The perfmon data gathering was always a problem for me, trying to export the log files into something useful. I’ve found that .NET has a namespace specifically for that – System.Diagnostics.PerformanceCounter. By creating (instantiating) objects of the PerformanceCounter type, I can collect the same perfmon counter data that perfmon, and I can control where that data goes. Here’s the PowerShell code to capture some key counters:

$ppt = New-Object System.Diagnostics.PerformanceCounter
$ppt.CategoryName = 'Processor'
$ppt.CounterName = '% Processor Time'
$ppt.InstanceName = '_Total'
$pptv = $ppt.NextValue()
$mab = New-Object System.Diagnostics.PerformanceCounter
$mab.CategoryName = 'Memory'
$mab.CounterName = 'Available MBytes'
$pql = New-Object System.Diagnostics.PerformanceCounter
$pql.CategoryName = 'System'
$pql.CounterName = 'Processor Queue Length'
$bch = New-Object System.Diagnostics.PerformanceCounter
$bch.CategoryName = 'SQLServer:Buffer Manager'
$bch.CounterName = 'Buffer cache hit ratio'
$brs = New-Object System.Diagnostics.PerformanceCounter
$brs.CategoryName = 'SQLServer:SQL Statistics'
$brs.CounterName = 'Batch Requests/sec'

So, in these few lines we’re setting up the collection for Percent Processor Time, Available Megabytes of Memory, Processor Queue Length, Buffer Cache Hit Ratio and Batch Requests/sec. Not a bad start to building our performance baseline. Notice that I called the NextValue method for the Percent Processor Time counter. I did this because this counter needs to be “seeded” – the first returned value is always zero.

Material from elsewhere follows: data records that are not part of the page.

Lemma apply_event_invariant (priv : MetaShapedTexturePrivate) (ev : event) :
  live_invariant priv -> live_invariant (apply_event priv ev).
Proof.
  intros Hinv. destruct ev; cbn [apply_event].
  - apply apply_operation_invariant, Hinv.
  - unfold texture_is_idle_and_not_mipmapped.
    destruct (sub64 now (earliest_remipmap priv) <? 0); cbn [fst];
      [exact Hinv | apply with_remipmap_invariant, Hinv].
  - unfold meta_shaped_texture_pick.
    destruct (shape_region priv); [| exact Hinv].
    destruct should_pick_paint; [| exact Hinv].
    destruct (texture priv) as [tex |]; [| exact Hinv].
    cbv zeta.
    destruct ((texture_width tex =? 0) || (texture_height tex =? 0));
      [exact Hinv |].
    destruct (meta_shaped_texture_ensure_mask priv) as [priv1 |] eqn:E;
      [| exact Hinv].
    eapply ensure_mask_invariant; eassumption.
Qed.

Lemma init_invariant : live_invariant meta_shaped_texture_init.
Proof. unfold_invariant; simpl; auto. Qed.

Lemma run_events_invariant (evs : list event) :
  forall priv : MetaShapedTexturePrivate,
    live_invariant priv -> live_invariant (run_events priv evs).
Proof.
  unfold run_events.
  induction evs as [| ev evs IH]; intros priv Hinv; simpl; [exact Hinv |].
  apply IH, apply_event_invariant, Hinv.
Qed.

(** From the initial structure, whatever the caller, the time-out and the
    picks do: the cached size is the size of the bound texture (zero
    without one), a mask texture has the size recorded for it, and layer
    1 of the shaped pipeline is unset or is the current mask texture. *)
Theorem live_invariant_always (evs : list event) :
  live_invariant (run_events meta_shaped_texture_init evs).
Proof. apply run_events_invariant, init_invariant. Qed.
(** * Data union server: members, Merkle commitment, watcher playback guard
      and block summaries.

    Shallow embedding of [src/member.js], [src/merkletree/api.js], the guard
    of [MonoplasmaWatcher.playbackUntilBlock] in [src/watcher.js] and the
    block summaries of the watcher and of the communities router.

    JavaScript numbers that the code only uses as integers are integers [Z];
    the 32-bit operators [<<], [>>] and [^] wrap as in the language. *)

From Stdlib Require Import ZArith String Ascii List Lia ZifyNat Bool DecimalString.
From Stdlib.Strings Require Byte.
From stdpp Require Import base option list gmap strings.

Local Open Scope string_scope.
Local Open Scope list_scope.
Local Open Scope Z_scope.

(** ** Outcome of a call: a value, a thrown exception, or a loop that is
    still running when the step budget is used up.

    Every loop that the source writes with [while] or [for] takes a budget
    [fuel] of rounds; a call never returns when it is [OutOfFuel] for every
    budget. *)

(** What is thrown: an error of the language with its message, or the error
    that ethers' utils throw for an argument they refuse (code
    INVALID_ARGUMENT), which records a reason and the offending value. *)
Inductive exn : Type :=
| Error (message : string)
| TypeError (message : string)
| RangeError (message : string)
| ReferenceError (message : string)
| InvalidArgument (reason : string) (value : string).

Inductive outcome (A : Type) : Type :=
| Return (a : A)
| Throw (e : exn)
| OutOfFuel.

Arguments Return {A} a.
Arguments Throw {A} e.
Arguments OutOfFuel {A}.

#[global] Instance outcome_bind : MBind outcome := fun A B k c =>
  match c with
  | Return a => k a
  | Throw e => Throw e
  | OutOfFuel => OutOfFuel
  end.

Fixpoint mapM {A B : Type} (f : A -> outcome B) (l : list A) : outcome (list B) :=
  match l with
  | [] => Return []
  | a :: l' => b ← f a; bs ← mapM f l'; Return (b :: bs)
  end.

(** ** JavaScript 32-bit integer operators *)

Module Int32.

Next we need to have a place to put the values. I like the fact that PowerShell uses objects, and learned that youc an create your own objects, with whatever properties you’d like. COOL!

$perf = new-object object

Now I have an object called $perf with no properties. I need to add the properties corresponding to the counters I’m collecting, so I’ll use the Add-Member cmdlet to do this. (Note that piping the $perf object into the add-member cmdlet causes the object to become the value passed via the -InputObject parameter to add-member. The pipeline doesn’t really go right-to-left here.)

In my case I’m setting up each additional properties as NoteProperties, and will assign values to them. I could have also used the ServerProperty parameter and used a scriptblock, but every time the object is referenced it would run the script block, and I wanted the results to be static in time.

$perf | add-member NoteProperty Server 'MyServer'
$perf | add-member NoteProperty Date get-date
$perf | add-member NoteProperty PctProc $ppt.NextValue()
$perf | add-member NoteProperty Memory $mab.NextValue()
$perf | add-member NoteProperty ProcQueLn $pql.NextValue()
$perf | add-member NoteProperty BufCchHit $bch.NextValue()
$perf | add-member NoteProperty BatRecSec $brs.NextValue()

I do need a place to put the object once it’s populated, so I’ll create an empty array like this:

$$sysperf = @()

Then, at the end of each iteration I add the object to the array.

$sysperf += $perf

Now I can just loop through this last bit of code every 15 seconds or so to get a feel for how the system is performing, like this:

Start-Sleep -s 15

Finally, when I’ve got the information I want, I can use the export-csv cmdlet to load the data into a CSV file.

$sysperf | export-csv -noTypeInformation sysperf.csv

I could also use the Invoke-SQLCMD cmdlet to load it directly to SQL Server if I chose, but this is easier at a client site.

At the PASS Community Summit in Seattle next month I’ll be demonstrating the full script using this code. Hope to see you there.